*** Opening of Material for this task ***
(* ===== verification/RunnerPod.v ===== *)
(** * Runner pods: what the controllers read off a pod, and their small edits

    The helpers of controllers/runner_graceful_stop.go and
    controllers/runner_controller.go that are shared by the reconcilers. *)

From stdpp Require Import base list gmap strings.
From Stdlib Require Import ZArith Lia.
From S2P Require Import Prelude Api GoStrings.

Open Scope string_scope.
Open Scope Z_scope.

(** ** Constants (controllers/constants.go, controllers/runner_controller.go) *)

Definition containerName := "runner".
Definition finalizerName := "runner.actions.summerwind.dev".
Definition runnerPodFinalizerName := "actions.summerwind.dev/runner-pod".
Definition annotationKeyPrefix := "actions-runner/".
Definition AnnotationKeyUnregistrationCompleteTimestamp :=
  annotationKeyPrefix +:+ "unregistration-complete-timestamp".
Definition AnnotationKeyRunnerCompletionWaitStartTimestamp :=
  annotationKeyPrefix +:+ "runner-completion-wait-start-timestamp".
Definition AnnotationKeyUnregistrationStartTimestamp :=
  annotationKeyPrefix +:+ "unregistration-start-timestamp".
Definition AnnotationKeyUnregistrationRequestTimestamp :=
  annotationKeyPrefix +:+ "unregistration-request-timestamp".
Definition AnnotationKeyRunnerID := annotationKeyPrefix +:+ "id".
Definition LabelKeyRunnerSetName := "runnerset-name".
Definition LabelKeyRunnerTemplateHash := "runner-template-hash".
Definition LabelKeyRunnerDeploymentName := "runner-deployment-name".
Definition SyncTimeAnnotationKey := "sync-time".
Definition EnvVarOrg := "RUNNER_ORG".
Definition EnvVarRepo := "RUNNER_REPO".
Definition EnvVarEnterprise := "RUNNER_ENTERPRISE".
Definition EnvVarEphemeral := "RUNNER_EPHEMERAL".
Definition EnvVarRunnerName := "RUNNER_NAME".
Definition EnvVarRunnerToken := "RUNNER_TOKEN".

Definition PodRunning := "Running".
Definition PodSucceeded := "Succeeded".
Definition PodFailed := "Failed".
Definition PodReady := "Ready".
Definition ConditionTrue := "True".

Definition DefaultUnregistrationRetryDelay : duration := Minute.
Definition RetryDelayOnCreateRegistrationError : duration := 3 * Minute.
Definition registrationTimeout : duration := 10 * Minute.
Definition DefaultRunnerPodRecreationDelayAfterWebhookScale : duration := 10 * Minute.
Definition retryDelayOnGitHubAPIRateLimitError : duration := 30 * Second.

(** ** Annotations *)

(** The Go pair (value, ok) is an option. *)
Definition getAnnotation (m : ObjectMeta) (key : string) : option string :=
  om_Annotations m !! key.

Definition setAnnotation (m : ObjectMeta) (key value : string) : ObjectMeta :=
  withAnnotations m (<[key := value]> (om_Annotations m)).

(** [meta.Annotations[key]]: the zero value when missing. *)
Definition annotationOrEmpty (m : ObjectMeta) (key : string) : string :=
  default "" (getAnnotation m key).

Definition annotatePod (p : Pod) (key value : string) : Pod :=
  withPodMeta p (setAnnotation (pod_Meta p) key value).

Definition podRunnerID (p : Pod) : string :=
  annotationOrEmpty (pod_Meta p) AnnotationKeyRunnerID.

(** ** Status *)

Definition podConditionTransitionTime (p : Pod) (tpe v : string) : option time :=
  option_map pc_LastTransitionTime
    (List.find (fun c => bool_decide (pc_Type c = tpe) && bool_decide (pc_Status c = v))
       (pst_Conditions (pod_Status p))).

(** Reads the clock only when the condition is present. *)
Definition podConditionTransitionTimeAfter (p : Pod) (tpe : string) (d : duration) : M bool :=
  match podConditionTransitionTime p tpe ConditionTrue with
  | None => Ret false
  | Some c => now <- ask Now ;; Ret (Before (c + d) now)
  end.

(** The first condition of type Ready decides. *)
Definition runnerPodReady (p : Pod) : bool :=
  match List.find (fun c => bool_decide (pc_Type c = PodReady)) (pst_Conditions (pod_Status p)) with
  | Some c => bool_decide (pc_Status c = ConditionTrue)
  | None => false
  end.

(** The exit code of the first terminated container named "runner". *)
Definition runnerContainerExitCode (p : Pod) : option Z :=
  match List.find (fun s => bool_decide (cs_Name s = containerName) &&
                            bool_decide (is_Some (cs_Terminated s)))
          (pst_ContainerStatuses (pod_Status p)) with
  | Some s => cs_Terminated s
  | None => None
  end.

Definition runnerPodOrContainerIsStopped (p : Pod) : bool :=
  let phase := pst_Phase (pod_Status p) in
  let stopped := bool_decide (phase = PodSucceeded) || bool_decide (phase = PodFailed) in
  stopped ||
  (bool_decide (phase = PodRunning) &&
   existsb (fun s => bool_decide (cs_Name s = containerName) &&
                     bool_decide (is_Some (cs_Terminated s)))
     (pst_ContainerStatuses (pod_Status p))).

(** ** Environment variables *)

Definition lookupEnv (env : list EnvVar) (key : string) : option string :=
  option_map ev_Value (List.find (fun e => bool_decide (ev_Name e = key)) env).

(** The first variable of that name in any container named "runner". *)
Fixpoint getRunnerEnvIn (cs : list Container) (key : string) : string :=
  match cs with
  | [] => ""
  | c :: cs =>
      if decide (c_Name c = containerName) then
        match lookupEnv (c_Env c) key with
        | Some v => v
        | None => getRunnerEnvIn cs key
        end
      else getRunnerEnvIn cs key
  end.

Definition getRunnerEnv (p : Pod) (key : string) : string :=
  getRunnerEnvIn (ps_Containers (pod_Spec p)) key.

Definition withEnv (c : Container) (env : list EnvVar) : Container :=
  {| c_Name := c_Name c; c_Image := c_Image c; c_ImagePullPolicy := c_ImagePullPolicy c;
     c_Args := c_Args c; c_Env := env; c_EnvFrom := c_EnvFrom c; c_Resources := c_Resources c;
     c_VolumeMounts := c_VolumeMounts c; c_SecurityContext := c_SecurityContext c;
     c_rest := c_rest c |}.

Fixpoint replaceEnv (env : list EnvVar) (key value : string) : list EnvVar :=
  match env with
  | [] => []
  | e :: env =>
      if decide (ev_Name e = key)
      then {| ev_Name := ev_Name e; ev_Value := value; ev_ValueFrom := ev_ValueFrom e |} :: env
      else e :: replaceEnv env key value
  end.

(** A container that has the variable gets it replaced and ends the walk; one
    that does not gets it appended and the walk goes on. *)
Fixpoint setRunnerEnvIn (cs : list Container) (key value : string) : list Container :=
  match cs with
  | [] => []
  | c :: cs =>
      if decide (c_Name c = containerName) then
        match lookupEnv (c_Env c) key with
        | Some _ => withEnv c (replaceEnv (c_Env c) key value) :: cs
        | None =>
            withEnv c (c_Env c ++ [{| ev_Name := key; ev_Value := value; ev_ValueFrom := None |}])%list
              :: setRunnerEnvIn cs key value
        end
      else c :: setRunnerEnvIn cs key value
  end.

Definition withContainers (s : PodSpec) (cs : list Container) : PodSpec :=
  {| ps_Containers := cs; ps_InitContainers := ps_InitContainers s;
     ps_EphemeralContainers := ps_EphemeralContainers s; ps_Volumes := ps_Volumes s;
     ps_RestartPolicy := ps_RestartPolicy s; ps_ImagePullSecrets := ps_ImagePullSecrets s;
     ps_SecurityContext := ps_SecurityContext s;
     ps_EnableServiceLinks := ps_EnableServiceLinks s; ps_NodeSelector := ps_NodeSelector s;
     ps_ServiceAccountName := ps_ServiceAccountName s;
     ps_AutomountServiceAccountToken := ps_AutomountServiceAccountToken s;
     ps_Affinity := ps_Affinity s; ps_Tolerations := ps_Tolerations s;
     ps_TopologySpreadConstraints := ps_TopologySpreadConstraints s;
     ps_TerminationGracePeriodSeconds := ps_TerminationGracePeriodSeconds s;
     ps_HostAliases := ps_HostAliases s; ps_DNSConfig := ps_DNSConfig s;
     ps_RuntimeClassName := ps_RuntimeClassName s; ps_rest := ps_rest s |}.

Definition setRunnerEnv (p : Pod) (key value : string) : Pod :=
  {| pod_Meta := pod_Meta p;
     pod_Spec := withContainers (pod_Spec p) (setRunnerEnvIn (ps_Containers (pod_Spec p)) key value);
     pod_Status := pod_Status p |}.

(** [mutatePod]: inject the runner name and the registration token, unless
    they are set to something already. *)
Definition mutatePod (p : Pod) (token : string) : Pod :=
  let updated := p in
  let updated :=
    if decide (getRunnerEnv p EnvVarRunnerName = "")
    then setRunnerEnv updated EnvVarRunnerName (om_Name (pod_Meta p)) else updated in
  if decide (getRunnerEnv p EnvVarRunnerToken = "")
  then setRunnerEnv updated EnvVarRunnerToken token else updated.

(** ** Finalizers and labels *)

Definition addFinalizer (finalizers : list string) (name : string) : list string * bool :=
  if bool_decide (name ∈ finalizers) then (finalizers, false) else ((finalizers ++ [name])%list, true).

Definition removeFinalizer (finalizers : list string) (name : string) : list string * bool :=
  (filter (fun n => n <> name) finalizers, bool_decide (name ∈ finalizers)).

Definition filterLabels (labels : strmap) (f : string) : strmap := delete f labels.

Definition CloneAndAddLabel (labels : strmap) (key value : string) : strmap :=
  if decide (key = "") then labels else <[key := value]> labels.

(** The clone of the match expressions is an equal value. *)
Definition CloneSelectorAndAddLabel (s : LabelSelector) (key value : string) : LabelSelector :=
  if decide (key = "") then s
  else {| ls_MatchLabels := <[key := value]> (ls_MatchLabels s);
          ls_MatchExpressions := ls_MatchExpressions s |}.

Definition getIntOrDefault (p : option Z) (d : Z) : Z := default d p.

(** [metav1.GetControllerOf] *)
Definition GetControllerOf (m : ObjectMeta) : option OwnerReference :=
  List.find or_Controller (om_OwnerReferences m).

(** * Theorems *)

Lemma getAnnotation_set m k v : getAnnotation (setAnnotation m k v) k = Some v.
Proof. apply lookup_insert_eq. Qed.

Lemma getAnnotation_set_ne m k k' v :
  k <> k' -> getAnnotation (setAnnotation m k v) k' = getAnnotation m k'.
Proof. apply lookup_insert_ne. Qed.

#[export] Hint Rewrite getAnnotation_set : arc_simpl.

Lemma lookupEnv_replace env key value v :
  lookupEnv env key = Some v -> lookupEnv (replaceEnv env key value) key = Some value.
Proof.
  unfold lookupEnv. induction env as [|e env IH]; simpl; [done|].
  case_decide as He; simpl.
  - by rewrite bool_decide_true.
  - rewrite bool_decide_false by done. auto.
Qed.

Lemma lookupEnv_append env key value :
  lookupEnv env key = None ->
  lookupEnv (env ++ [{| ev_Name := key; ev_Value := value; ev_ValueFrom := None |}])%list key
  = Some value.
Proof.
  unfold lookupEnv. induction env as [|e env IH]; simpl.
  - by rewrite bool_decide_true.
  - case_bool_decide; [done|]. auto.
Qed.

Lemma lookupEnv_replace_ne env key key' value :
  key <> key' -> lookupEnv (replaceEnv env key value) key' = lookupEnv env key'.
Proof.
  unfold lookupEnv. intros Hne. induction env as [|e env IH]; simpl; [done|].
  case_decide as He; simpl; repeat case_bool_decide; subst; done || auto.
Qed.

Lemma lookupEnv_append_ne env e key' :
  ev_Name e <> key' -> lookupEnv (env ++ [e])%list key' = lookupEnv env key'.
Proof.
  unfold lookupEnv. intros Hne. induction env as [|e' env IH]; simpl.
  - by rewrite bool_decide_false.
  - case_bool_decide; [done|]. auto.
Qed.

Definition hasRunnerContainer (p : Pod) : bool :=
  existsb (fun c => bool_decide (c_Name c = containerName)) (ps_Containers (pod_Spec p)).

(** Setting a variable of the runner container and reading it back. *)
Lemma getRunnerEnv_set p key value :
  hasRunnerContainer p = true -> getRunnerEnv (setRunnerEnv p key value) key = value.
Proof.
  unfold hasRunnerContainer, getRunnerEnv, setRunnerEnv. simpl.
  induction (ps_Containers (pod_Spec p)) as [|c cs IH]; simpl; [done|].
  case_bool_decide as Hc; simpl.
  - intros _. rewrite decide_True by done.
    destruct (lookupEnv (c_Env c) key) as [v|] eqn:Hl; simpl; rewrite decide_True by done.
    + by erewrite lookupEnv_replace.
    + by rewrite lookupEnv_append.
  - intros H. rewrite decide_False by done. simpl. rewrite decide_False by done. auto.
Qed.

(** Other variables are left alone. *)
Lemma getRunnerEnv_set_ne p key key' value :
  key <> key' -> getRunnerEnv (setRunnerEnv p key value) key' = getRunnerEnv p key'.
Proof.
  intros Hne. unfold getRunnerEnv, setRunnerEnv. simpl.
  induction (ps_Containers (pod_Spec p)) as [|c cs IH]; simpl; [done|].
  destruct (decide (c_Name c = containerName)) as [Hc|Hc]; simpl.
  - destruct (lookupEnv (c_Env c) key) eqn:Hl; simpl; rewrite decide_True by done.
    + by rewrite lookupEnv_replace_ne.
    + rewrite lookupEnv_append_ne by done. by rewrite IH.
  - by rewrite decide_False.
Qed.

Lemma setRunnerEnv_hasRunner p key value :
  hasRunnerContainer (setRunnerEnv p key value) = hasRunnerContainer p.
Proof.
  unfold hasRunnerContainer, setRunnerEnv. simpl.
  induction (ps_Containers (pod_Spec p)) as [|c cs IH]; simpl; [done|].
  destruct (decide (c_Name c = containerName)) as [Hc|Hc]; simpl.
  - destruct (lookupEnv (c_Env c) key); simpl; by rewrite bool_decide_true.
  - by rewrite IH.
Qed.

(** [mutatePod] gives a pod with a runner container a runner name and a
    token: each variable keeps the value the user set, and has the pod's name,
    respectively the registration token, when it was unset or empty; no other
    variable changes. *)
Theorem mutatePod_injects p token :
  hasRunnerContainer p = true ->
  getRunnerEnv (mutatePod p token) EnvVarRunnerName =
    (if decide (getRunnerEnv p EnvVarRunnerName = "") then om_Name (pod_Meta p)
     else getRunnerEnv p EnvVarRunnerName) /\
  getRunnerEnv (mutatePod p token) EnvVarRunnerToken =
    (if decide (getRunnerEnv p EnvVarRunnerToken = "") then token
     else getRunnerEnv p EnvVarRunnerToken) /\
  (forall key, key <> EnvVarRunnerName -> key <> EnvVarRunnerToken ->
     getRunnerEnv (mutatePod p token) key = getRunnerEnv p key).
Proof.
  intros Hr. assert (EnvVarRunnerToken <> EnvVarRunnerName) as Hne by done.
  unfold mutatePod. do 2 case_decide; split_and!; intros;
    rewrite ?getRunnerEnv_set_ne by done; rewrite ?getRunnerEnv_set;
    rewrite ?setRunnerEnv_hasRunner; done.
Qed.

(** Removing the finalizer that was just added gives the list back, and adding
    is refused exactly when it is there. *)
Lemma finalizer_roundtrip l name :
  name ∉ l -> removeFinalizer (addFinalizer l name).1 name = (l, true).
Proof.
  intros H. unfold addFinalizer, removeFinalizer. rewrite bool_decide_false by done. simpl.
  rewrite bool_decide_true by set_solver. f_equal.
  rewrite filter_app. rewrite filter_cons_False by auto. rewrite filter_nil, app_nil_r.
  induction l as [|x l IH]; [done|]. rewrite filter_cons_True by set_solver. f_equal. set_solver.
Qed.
*** Close of Material for this task ***
**Task directions**
Reproduce exactly the lines above from the line with "ps_SecurityContext := ps_SecurityContext" to the line with "ps_RuntimeClassName := ps_RuntimeClassName", including both, and add nothing.

**Your solution**
     ps_SecurityContext := ps_SecurityContext s;
     ps_EnableServiceLinks := ps_EnableServiceLinks s; ps_NodeSelector := ps_NodeSelector s;
     ps_ServiceAccountName := ps_ServiceAccountName s;
     ps_AutomountServiceAccountToken := ps_AutomountServiceAccountToken s;
     ps_Affinity := ps_Affinity s; ps_Tolerations := ps_Tolerations s;
     ps_TopologySpreadConstraints := ps_TopologySpreadConstraints s;
     ps_TerminationGracePeriodSeconds := ps_TerminationGracePeriodSeconds s;
     ps_HostAliases := ps_HostAliases s; ps_DNSConfig := ps_DNSConfig s;
     ps_RuntimeClassName := ps_RuntimeClassName s; ps_rest := ps_rest s |}.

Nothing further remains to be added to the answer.